• [RECORDS FOR THE TASK]
--------------------------------------------------
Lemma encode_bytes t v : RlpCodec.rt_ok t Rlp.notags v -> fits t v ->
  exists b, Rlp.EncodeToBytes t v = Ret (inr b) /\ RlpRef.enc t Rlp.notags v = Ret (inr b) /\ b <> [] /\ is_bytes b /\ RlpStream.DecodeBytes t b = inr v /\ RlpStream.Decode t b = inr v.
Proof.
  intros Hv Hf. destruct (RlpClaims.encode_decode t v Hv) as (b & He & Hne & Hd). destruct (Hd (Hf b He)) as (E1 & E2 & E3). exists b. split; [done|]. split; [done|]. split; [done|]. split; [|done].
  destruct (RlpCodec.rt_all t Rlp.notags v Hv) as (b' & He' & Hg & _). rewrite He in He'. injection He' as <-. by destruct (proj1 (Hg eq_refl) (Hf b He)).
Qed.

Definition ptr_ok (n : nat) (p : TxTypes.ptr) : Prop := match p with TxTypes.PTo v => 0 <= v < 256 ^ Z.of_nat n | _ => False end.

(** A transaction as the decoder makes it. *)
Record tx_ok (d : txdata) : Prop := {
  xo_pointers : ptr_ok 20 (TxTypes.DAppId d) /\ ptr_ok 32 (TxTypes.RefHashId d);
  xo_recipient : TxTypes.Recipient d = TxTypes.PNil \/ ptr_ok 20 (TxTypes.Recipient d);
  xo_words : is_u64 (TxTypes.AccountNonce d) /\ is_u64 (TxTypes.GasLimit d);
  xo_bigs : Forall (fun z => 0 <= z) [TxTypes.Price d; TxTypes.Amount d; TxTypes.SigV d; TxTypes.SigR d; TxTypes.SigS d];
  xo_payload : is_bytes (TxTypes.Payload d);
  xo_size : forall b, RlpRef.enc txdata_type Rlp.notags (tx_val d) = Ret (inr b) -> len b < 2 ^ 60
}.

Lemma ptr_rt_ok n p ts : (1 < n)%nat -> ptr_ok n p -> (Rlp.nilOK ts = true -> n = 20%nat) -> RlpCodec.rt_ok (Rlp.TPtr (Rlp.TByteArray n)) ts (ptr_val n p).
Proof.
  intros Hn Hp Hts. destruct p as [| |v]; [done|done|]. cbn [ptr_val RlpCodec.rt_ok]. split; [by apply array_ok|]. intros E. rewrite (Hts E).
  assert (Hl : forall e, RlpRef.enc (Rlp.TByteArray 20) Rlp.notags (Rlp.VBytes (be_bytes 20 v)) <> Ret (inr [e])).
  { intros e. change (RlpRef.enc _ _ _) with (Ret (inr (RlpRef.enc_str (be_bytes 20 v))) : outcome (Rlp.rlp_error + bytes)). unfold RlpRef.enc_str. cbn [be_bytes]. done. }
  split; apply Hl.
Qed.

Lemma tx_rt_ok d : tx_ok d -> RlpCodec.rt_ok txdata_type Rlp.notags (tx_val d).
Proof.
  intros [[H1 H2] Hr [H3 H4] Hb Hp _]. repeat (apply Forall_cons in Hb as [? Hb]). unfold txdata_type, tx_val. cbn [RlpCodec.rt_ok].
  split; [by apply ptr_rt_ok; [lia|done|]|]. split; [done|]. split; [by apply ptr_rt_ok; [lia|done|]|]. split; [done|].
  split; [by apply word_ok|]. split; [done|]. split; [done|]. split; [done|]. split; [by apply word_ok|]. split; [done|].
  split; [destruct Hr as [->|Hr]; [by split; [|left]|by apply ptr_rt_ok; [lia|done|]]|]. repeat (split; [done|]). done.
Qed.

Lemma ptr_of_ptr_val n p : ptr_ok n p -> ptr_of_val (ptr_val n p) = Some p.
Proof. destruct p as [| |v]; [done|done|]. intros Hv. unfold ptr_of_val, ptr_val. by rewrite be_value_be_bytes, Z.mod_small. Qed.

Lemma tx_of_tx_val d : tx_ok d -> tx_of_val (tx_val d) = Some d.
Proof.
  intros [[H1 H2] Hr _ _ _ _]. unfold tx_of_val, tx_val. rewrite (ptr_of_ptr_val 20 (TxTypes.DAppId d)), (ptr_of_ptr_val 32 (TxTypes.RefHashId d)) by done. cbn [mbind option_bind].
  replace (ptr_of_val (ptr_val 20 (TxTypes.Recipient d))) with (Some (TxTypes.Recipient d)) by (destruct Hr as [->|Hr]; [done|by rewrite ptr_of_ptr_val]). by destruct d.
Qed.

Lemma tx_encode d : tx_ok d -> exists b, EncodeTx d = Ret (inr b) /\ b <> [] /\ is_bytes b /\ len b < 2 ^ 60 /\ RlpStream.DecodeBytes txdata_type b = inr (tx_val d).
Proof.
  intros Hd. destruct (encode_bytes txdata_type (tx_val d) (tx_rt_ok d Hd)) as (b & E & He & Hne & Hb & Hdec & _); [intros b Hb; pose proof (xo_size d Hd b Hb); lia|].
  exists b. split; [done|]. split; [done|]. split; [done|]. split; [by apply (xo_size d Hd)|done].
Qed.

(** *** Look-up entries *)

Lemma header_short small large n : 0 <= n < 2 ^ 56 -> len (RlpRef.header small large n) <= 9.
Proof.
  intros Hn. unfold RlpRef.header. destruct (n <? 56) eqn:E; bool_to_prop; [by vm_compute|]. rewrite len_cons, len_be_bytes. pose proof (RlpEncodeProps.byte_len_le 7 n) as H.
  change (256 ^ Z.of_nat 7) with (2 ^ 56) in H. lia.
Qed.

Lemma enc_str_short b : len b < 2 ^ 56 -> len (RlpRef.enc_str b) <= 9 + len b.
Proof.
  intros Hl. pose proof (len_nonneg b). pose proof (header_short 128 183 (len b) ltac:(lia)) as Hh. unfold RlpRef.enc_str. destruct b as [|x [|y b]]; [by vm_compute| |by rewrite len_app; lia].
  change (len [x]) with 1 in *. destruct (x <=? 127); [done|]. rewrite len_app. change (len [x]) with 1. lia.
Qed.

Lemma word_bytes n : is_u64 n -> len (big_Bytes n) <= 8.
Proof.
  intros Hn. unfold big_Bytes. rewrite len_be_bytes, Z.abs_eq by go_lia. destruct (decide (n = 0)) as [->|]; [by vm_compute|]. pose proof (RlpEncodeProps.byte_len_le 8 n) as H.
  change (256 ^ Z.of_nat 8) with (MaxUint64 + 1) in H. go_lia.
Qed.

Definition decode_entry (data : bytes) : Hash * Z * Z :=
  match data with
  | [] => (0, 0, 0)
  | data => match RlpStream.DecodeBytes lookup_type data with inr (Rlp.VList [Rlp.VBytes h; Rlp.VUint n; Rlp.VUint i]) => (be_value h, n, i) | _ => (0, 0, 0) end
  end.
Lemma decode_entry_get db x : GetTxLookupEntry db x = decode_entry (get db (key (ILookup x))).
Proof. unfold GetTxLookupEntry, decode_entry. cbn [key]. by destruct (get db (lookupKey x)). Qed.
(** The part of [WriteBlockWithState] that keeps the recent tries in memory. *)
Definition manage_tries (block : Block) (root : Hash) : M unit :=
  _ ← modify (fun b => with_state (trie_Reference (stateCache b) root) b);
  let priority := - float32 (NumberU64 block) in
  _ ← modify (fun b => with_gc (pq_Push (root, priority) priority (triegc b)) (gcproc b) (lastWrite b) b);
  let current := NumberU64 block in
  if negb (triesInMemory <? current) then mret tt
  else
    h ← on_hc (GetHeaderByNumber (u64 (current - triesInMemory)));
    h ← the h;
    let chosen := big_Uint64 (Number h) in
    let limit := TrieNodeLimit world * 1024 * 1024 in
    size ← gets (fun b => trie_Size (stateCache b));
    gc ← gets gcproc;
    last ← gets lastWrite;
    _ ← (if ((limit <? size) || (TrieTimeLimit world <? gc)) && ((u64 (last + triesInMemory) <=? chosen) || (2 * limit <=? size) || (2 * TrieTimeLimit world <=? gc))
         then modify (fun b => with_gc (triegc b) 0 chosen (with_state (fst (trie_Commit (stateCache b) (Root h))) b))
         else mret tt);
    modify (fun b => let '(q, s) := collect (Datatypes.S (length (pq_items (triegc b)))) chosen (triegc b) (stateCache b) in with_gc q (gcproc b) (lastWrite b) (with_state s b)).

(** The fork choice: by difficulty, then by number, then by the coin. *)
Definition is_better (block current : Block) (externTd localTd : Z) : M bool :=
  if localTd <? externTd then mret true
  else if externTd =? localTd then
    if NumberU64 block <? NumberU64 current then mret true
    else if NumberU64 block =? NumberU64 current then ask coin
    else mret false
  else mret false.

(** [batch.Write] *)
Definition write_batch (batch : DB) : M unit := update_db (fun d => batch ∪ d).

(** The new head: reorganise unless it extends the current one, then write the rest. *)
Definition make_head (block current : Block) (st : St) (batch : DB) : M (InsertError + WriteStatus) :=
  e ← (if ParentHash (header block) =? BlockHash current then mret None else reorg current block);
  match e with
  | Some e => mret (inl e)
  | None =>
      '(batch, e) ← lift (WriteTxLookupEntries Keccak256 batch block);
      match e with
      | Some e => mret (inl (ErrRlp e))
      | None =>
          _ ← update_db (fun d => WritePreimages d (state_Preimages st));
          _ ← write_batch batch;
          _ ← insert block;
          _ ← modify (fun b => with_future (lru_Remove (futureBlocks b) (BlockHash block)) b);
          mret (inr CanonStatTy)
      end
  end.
--------------------------------------------------
• [ACTIVITY] Look above for the line containing "e ← (if ParentHash". Return it and each line after it exactly, through the last line, and nothing more.

• [RESULT OF THE EXERCISE]
  e ← (if ParentHash (header block) =? BlockHash current then mret None else reorg current block);
  match e with
  | Some e => mret (inl e)
  | None =>
      '(batch, e) ← lift (WriteTxLookupEntries Keccak256 batch block);
      match e with
      | Some e => mret (inl (ErrRlp e))
      | None =>
          _ ← update_db (fun d => WritePreimages d (state_Preimages st));
          _ ← write_batch batch;
          _ ← insert block;
          _ ← modify (fun b => with_future (lru_Remove (futureBlocks b) (BlockHash block)) b);
          mret (inr CanonStatTy)
      end
  end.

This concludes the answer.